Since the country gained independence in 1971, both fertility and mortality rates declined drastically. According to the World Bank, in 1971, the total fertility rate was 6.94, which by 2019 reduced to 2.01. At the same time, life expectancy increased to around 73 years in 2018 from just 46 years in 1971. One reason for this accomplishment in improving socio-economic indicators is attributed to improved gender parity in school enrolment in the country, which has been achieved at both primary and secondary levels. In fact, with almost 6.4 million girls in secondary school in 2015, the country is among the few countries in the world where girls outnumber boys in secondary schools.
Experts note that success in increasing education, employment opportunities and accessibility of contraceptives to women is primarily due to the local NGO sector. Over the years, NGOs have employed women field workers to provide family planning advice at people’s doorsteps and provided contraceptives.
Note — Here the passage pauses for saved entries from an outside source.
(* ===== verification/Arcfour.v ===== *)
(** * ARCFOUR / RC4 (src/crypto-algorithms_learn/arcfour.c)

    The key schedule and the keystream generator, on a 256-byte [state] array
    that both functions update in place. *)

From S2P Require Import Prelude.

Module Arcfour.

(** [t = state[i]; state[i] = state[j]; state[j] = t;] *)
Definition swap (state : list Z) (i j : nat) : exec (list Z) :=
  t ← load state i;
  sj ← load state j;
  state1 ← store state i sj;
  store state1 j t.

(** One iteration of the second loop of [arcfour_key_setup]; [i % len] faults
    when [len] is 0. *)
Definition key_setup_step (key : list Z) (len : Z) (i : nat) (s : list Z * Z)
    : exec (list Z * Z) :=
  let '(state, j) := s in
  si ← load state i;
  if len =? 0 then Fault else
  ki ← load key (Z.to_nat (Z.rem (Z.of_nat i) len));
  let j' := Z.rem (j + si + ki) 256 in
  state' ← swap state i (Z.to_nat j');
  Done (state', j').

Definition arcfour_key_setup (state key : list Z) (len : Z) : exec (list Z) :=
  state0 ← for_range 0 256 (fun i st => store st i (Z.of_nat i)) state;
  s ← for_range 0 256 (key_setup_step key len) (state0, 0);
  Done s.1.

(** One iteration of the loop of [arcfour_generate_stream]; the loop state is
    [(state, out, i, j)]. *)
Definition stream_step (idx : nat) (s : list Z * list Z * Z * Z)
    : exec (list Z * list Z * Z * Z) :=
  let '(state, out, i, j) := s in
  let i' := Z.rem (i + 1) 256 in
  si ← load state (Z.to_nat i');
  let j' := Z.rem (j + si) 256 in
  state' ← swap state (Z.to_nat i') (Z.to_nat j');
  a ← load state' (Z.to_nat i');
  b ← load state' (Z.to_nat j');
  k ← load state' (Z.to_nat (Z.rem (a + b) 256));
  out' ← store out idx k;
  Done (state', out', i', j').

Definition arcfour_generate_stream (state out : list Z) (len : nat)
    : exec (list Z * list Z) :=
  s ← for_range 0 len stream_step (state, out, 0, 0);
  let '(state', out', _, _) := s in Done (state', out').

(** ** The cipher on abstract permutations

    RC4 as it is usually described: the internal state is a function on
    residues modulo 256, updated by transpositions. *)
Section spec.

Definition transpose (P : Z -> Z) (i j : Z) : Z -> Z :=
  fun x => if x =? j then P i else if x =? i then P j else P x.

Definition ksa_round (key : list Z) (n : nat) (s : (Z -> Z) * Z) (i : nat) : (Z -> Z) * Z :=
  let '(P, j) := s in
  let j' := (j + P (Z.of_nat i) + nth (i mod n) key 0) mod 256 in
  (transpose P (Z.of_nat i) j', j').

Definition ksa (key : list Z) (n : nat) : Z -> Z :=
  (foldl (ksa_round key n) (fun x => x, 0) (seq 0 256)).1.

Fixpoint prga (P : Z -> Z) (i j : Z) (len : nat) : list Z :=
  match len with
  | O => []
  | S len' =>
      let i' := (i + 1) mod 256 in
      let j' := (j + P i') mod 256 in
      let P' := transpose P i' j' in
      P' ((P' i' + P' j') mod 256) :: prga P' i' j' len'
  end.

End spec.

(** [state] holds the permutation [P] of the bytes. *)
Definition holds (state : list Z) (P : Z -> Z) : Prop :=
  length state = 256%nat /\
  (forall x, 0 <= x < 256 -> state !! Z.to_nat x = Some (P x)) /\
  state ≡ₚ seqZ 0 256.

Lemma holds_range state P x : holds state P -> 0 <= x < 256 -> 0 <= P x < 256.
Proof.
  intros (_ & Hl & Hp) Hx. apply Hl, list_elem_of_lookup_2 in Hx.
  rewrite Hp in Hx. apply elem_of_seqZ in Hx. lia.
Qed.

Lemma holds_load state P x : holds state P -> 0 <= x < 256 -> load state (Z.to_nat x) = Done (P x).
Proof. intros (_ & Hl & _) Hx. by apply load_Done, Hl. Qed.

Lemma swap_Permutation (l : list Z) i j x y :
  l !! i = Some x -> l !! j = Some y -> <[j:=x]> (<[i:=y]> l) ≡ₚ l.
Proof.
  intros Hi Hj. destruct (decide (i = j)) as [->|Hij].
  - rewrite list_insert_insert_eq. simplify_eq. by rewrite list_insert_id.
  - apply Permutation_inj. split; [by rewrite !length_insert|].
    exists (fun k => if decide (k = i) then j else if decide (k = j) then i else k).
    split.
    + intros a b. repeat case_decide; congruence.
    + intros k. pose proof (lookup_lt_Some _ _ _ Hi). pose proof (lookup_lt_Some _ _ _ Hj).
      rewrite !list_lookup_insert, length_insert.
      repeat case_decide; subst; by auto with lia || congruence || lia.
Qed.

Lemma swap_holds state P i j :
  holds state P -> 0 <= i < 256 -> 0 <= j < 256 ->
  returns (swap state (Z.to_nat i) (Z.to_nat j)) (fun st => holds st (transpose P i j)).
Proof.
  intros HP Hi Hj. unfold swap. rewrite !(holds_load _ P) by done. simpl.
  destruct HP as (Hlen & Hl & Hp).
  rewrite store_lt by lia. simpl. rewrite store_lt by (rewrite length_insert; lia).
  apply returns_Done. split_and!.
  - by rewrite !length_insert.
  - intros x Hx. unfold transpose.
    destruct (Z.eqb_spec x j) as [->|Hxj]; [rewrite list_lookup_insert_eq; [done|rewrite length_insert; lia]|].
    rewrite list_lookup_insert_ne by lia.
    destruct (Z.eqb_spec x i) as [->|Hxi]; [rewrite list_lookup_insert_eq; [done|lia]|].
    rewrite list_lookup_insert_ne by lia. by apply Hl.
  - rewrite swap_Permutation; [done|by apply Hl..].
Qed.

Lemma init_holds state :
  length state = 256%nat ->
  returns (for_range 0 256 (fun i st => store st i (Z.of_nat i)) state)
          (fun st => holds st (fun x => x)).
Proof.
  intros Hlen.
  eapply returns_weaken.
  - apply (for_range_inv (fun i st => length st = 256%nat /\
             forall k, (k < i)%nat -> st !! k = Some (Z.of_nat k))); [split; [done|lia]|].
    intros i st Hi [Hl Hk]. rewrite store_lt by lia. apply returns_Done.
    split; [by rewrite length_insert|]. intros k Hk'.
    destruct (decide (k = i)) as [->|].
    + apply list_lookup_insert_eq. lia.
    + rewrite list_lookup_insert_ne by done. apply Hk. lia.
  - intros st [Hl Hk]. assert (st = seqZ 0 256) as ->.
    { apply list_eq_same_length with 256%nat; [by rewrite length_seqZ|done|].
      intros i x y Hi Hx Hy. rewrite Hk in Hx by lia.
      apply lookup_seqZ in Hy as [-> _]. simplify_eq. lia. }
    split_and!; [done| |done].
    intros x Hx. apply lookup_seqZ. lia.
Qed.

(** The key schedule computes the permutation of the abstract
    algorithm, and never leaves its arrays. *)
Lemma key_setup_refines state key (len : nat) :
  length state = 256%nat -> (0 < len <= length key)%nat -> bytes key ->
  returns (arcfour_key_setup state key (Z.of_nat len)) (fun st => holds st (ksa key len)).
Proof.
  intros Hst Hlen Hkey. unfold arcfour_key_setup.
  eapply returns_bind; [by apply init_holds|]. intros st0 Hst0.
  eapply returns_bind.
  - apply (for_range_inv (fun i s =>
      let a := foldl (ksa_round key len) (fun x => x, 0) (seq 0 i) in
      holds s.1 a.1 /\ s.2 = a.2 /\ 0 <= s.2 < 256)); [done|].
    intros i [st j] Hi (Hh & Hj & Hj'). cbn [fst snd] in *.
    rewrite seq_S, foldl_app. cbn [foldl]. rewrite Nat.add_0_l.
    destruct (foldl _ _ (seq 0 i)) as [P ja]. cbn [fst snd ksa_round] in *. subst ja.
    unfold key_setup_step.
    pose proof (holds_load _ _ (Z.of_nat i) Hh ltac:(lia)) as Hli.
    rewrite Nat2Z.id in Hli. rewrite Hli. cbn [mbind exec_bind].
    rewrite (proj2 (Z.eqb_neq (Z.of_nat len) 0)) by lia.
    assert (Z.to_nat (Z.rem (Z.of_nat i) (Z.of_nat len)) = (i mod len)%nat) as ->.
    { rewrite Z.rem_mod_nonneg by lia. rewrite <- Nat2Z.inj_mod. lia. }
    assert ((i mod len) < length key)%nat as Hk by (pose proof (Nat.mod_upper_bound i len); lia).
    destruct (load_lt key _ Hk) as (kv & Hkv & ->). cbn [mbind exec_bind].
    rewrite (nth_lookup_Some _ _ _ _ Hkv).
    pose proof (Forall_lookup_1 _ _ _ _ Hkey Hkv) as Hkr. unfold is_u8 in Hkr.
    pose proof (holds_range _ _ (Z.of_nat i) Hh ltac:(lia)) as HPr.
    rewrite Z.rem_mod_nonneg by lia.
    pose proof (Z.mod_pos_bound (j + P (Z.of_nat i) + kv) 256 ltac:(lia)).
    destruct (swap_holds _ _ (Z.of_nat i) ((j + P (Z.of_nat i) + kv) mod 256) Hh)
      as (st' & Hsw & Hst'); [lia|lia|]. rewrite Nat2Z.id in Hsw. rewrite Hsw.
    apply returns_Done. done.
  - intros s (Hh & _). apply returns_Done. done.
Qed.

Lemma stream_step_refines state P out i0 j0 n :
  let i1 := (i0 + 1) mod 256 in
  let j1 := (j0 + P i1) mod 256 in
  let P1 := transpose P i1 j1 in
  holds state P -> 0 <= i0 < 256 -> 0 <= j0 < 256 -> (n < length out)%nat ->
  exists state1, holds state1 P1 /\
    stream_step n (state, out, i0, j0) =
      Done (state1, <[n := P1 ((P1 i1 + P1 j1) mod 256)]> out, i1, j1).
Proof.
  intros i1 j1 P1 HP Hi Hj Hout. unfold stream_step.
  pose proof (Z.mod_pos_bound (i0 + 1) 256 ltac:(lia)) as Hir. fold i1 in Hir.
  pose proof (holds_range _ _ _ HP Hir) as HPi.
  pose proof (Z.mod_pos_bound (j0 + P i1) 256 ltac:(lia)) as Hjr. fold j1 in Hjr.
  destruct (swap_holds _ _ i1 j1 HP Hir Hjr) as (st' & Hsw & Hst'). fold P1 in Hst'.
  pose proof (holds_range _ _ _ Hst' Hir) as Ha. pose proof (holds_range _ _ _ Hst' Hjr) as Hb.
  pose proof (Z.mod_pos_bound (P1 i1 + P1 j1) 256 ltac:(lia)).
  rewrite (Z.rem_mod_nonneg (i0 + 1)) by lia. fold i1.
  rewrite (holds_load _ P) by done. cbn [mbind exec_bind].
  rewrite (Z.rem_mod_nonneg (j0 + P i1)) by lia. fold j1. rewrite Hsw. cbn [mbind exec_bind].
  rewrite !(holds_load _ _ _ Hst') by done. cbn [mbind exec_bind].
  rewrite Z.rem_mod_nonneg by lia.
  rewrite (holds_load _ _ _ Hst') by done. cbn [mbind exec_bind].
  rewrite store_lt by lia. eauto.
Qed.

Lemma stream_refines len : forall state P out i0 j0 n,
  holds state P -> 0 <= i0 < 256 -> 0 <= j0 < 256 -> (n + len <= length out)%nat ->
  returns (for_range n len stream_step (state, out, i0, j0))
    (fun '(st', out', _, _) =>
       st' ≡ₚ seqZ 0 256 /\ out' = take n out ++ prga P i0 j0 len ++ drop (n + len) out).
Proof.
  induction len as [|len IH]; intros state P out i0 j0 n HP Hi Hj Hout.
  - apply returns_Done. split; [apply HP|]. cbn [prga app]. by rewrite Nat.add_0_r, take_drop.
  - cbn [for_range].
    destruct (stream_step_refines state P out i0 j0 n HP Hi Hj ltac:(lia)) as (st1 & Hst1 & ->).
    cbn [mbind exec_bind prga].
    eapply returns_weaken.
    + apply IH; [exact Hst1|by apply Z.mod_pos_bound..|rewrite length_insert; lia].
    + intros [[[st2 out2] i2] j2] [Hp ->]. split; [done|].
      rewrite take_S_insert, drop_insert_lt, <- app_assoc by lia.
      by rewrite <- Nat.add_succ_comm.
Qed.

(** Setting up a key of [len] bytes and then generating [n] bytes of stream
    runs without leaving any array, computes exactly the RC4 keystream of the
    key (the abstract key schedule followed by the abstract generator), writes
    nothing after the [n] requested bytes, and leaves [state] a permutation of
    the 256 byte values, so that it can be used again. *)
Theorem arcfour_refines state key out (len n : nat) :
  length state = 256%nat -> (0 < len <= length key)%nat -> bytes key ->
  (n <= length out)%nat ->
  returns (st ← arcfour_key_setup state key (Z.of_nat len); arcfour_generate_stream st out n)
    (fun '(state', out') =>
       state' ≡ₚ seqZ 0 256 /\ out' = prga (ksa key len) 0 0 n ++ drop n out).
Proof.
  intros Hst Hlen Hkey Hout.
  eapply returns_bind; [by apply key_setup_refines|]. intros st Hh.
  unfold arcfour_generate_stream.
  eapply returns_bind; [apply (stream_refines n st (ksa key len) out 0 0 0); [done|lia..]|].
  intros [[[st' out'] ?] ?] Hr. by apply returns_Done.
Qed.

Lemma arcfour_refines_witness :
  returns (st ← arcfour_key_setup (replicate 256 7) [75; 101; 121] 3;
           arcfour_generate_stream st (replicate 4 0) 2)
    (fun '(state', out') =>
       state' ≡ₚ seqZ 0 256 /\ out' = prga (ksa [75; 101; 121] 3) 0 0 2 ++ [0; 0]).
Proof.
  apply (arcfour_refines (replicate 256 7) [75; 101; 121] (replicate 4 0) 3 2);
    [reflexivity|simpl; lia|by_compute|simpl; lia].
Defined.

(** The streams of the repository's test program (keys "Key", "Wiki" and
    "Secret"), as arcfour_test.c lists them. *)
Definition keystream (key : list Z) (n : nat) : exec (list Z) :=
  st ← arcfour_key_setup (replicate 256 0) key (Z.of_nat (length key));
  r ← arcfour_generate_stream st (replicate n 0) n;
  Done r.2.

Example keystream_Key :
  keystream [75; 101; 121] 10 =
    Done [0xEB; 0x9F; 0x77; 0x81; 0xB7; 0x34; 0xCA; 0x72; 0xA7; 0x19].
Proof. vm_compute. reflexivity. Qed.

Example keystream_Wiki :
  keystream [87; 105; 107; 105] 6 = Done [0x60; 0x44; 0xdb; 0x6d; 0x41; 0xb7].
Proof. vm_compute. reflexivity. Qed.

Example keystream_Secret :
  keystream [83; 101; 99; 114; 101; 116] 8 =
    Done [0x04; 0xd4; 0x6b; 0x05; 0x3c; 0xa8; 0x7b; 0x59].
Proof. vm_compute. reflexivity. Qed.

(** The comment on [arcfour_generate_stream] says that it holds no state
    between calls and always generates the stream from its first byte.  It
    keeps its swaps in [state]: with the key "Key", a second call on the same
    [state] produces bytes that differ from those of the first call. *)
Theorem arcfour_second_call_differs :
  exists state0 state1 state2 out1 out2,
    arcfour_key_setup (replicate 256 0) [75; 101; 121] 3 = Done state0 /\
    arcfour_generate_stream state0 (replicate 4 0) 4 = Done (state1, out1) /\
    arcfour_generate_stream state1 (replicate 4 0) 4 = Done (state2, out2) /\
    out1 <> out2.
Proof.
  do 5 eexists. split; [vm_compute; reflexivity|].
  split; [vm_compute; reflexivity|]. split; [vm_compute; reflexivity|]. done.
Qed.

End Arcfour.
Lemma write_digest_spec hash :
  (4 * length st <= length hash)%nat ->
  write_digest hash = Done (digest ++ drop (4 * length st) hash).
Proof.
  intros Hlen.
  assert (returns (write_digest hash) (fun h =>
    length h = length hash /\ drop (4 * length st) h = drop (4 * length st) hash /\
    forall p, (p < 4 * length st)%nat -> (p mod 4 < 4)%nat -> h !! p = digest !! p)) as (h & -> & Hl & Hd & Hp).
  { apply (for_range_inv (fun i h => length h = length hash /\
      drop (4 * length st) h = drop (4 * length st) hash /\
      forall p, (p < 4 * length st)%nat -> (p mod 4 < i)%nat -> h !! p = digest !! p)).
    - split_and!; [done|done|lia].
    - intros i h Hi (Hl & Hd & Hp).
      eapply returns_weaken.
      + apply (for_range_inv (fun j h => length h = length hash /\
          drop (4 * length st) h = drop (4 * length st) hash /\
          forall p, (p < 4 * length st)%nat ->
            (p mod 4 < i \/ (p mod 4 = i /\ p / 4 < j))%nat -> h !! p = digest !! p)).
        * split_and!; [done|done|]. intros p Hp1 [?|?]; [auto|lia].
        * intros j h' Hj (Hl' & Hd' & Hp').
          destruct (load_lt st j ltac:(lia)) as (s & Hs & ->). run.
          rewrite store_lt by lia. apply returns_Done. split_and!.
          -- by rewrite length_insert.
          -- by rewrite drop_insert_lt by lia.
          -- intros p Hp1 Hp2. destruct (decide (p = i + 4 * j)%nat) as [->|Hne].
             ++ rewrite list_lookup_insert_eq by lia. by rewrite (digest_lookup i j s) by (done || lia).
             ++ rewrite list_lookup_insert_ne by done. apply Hp'; [done|].
                pose proof (Nat.div_mod_eq p 4). lia.
      + intros h' (Hl' & Hd' & Hp'). split_and!; [done|done|]. intros p Hp1 Hp2.
        apply Hp'; [done|]. pose proof (Nat.div_mod_eq p 4). lia. }
  f_equal. rewrite <- Hd. rewrite <- (take_drop (4 * length st) h) at 1. f_equal.
  apply list_eq. intros p. destruct (decide (p < 4 * length st)%nat) as [Hlt|Hge].
  - rewrite lookup_take_lt by done. apply Hp; [done|]. by apply Nat.mod_upper_bound.
  - rewrite lookup_take_ge by lia. symmetry. apply lookup_ge_None_2. rewrite length_digest. lia.
Qed.

End digest.

End BlockHash.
Trained female health workers from NGOs also make regular follow-up visits to help women adopt a method of contraception that was best for them, treat side-effects and provide basic maternal and child healthcare.
A health organisation called International Centre for Diarrhoeal Disease Research, Bangladesh or ICDDR,B in short should be mentioned. ICDDR,B has one of the longest-running and most detailed health and population data sets in its Matlab hospital located in the south of the country. Through its field hospital, ICDDR,B demonstrated to women with little or no formal education how to plan their families, and this approach has spread throughout Bangladesh.
A simple choice for policymakers in India
After considering examples of Myanmar and Bangladesh, it is noticeable that discriminatory and involuntary policies in the former case have not worked, while it has worked in the latter case where the policies were exactly opposite and not discriminatory. Considering the cases of Assam and Uttar Pradesh, it is also evident that the population policies in both these states are driven by ‘demographic fears’ stemming from Islamophobia. Yet, it should be quite apparent to Indian policymakers which example to emulate—non-discriminatory policies of Muslim-majority Bangladesh worked far better than the discriminatory policies implemented by the genocidal regime of Myanmar. The question is now whether Indian policy makers will still emphasise on singling out a particular community when formulating such policies?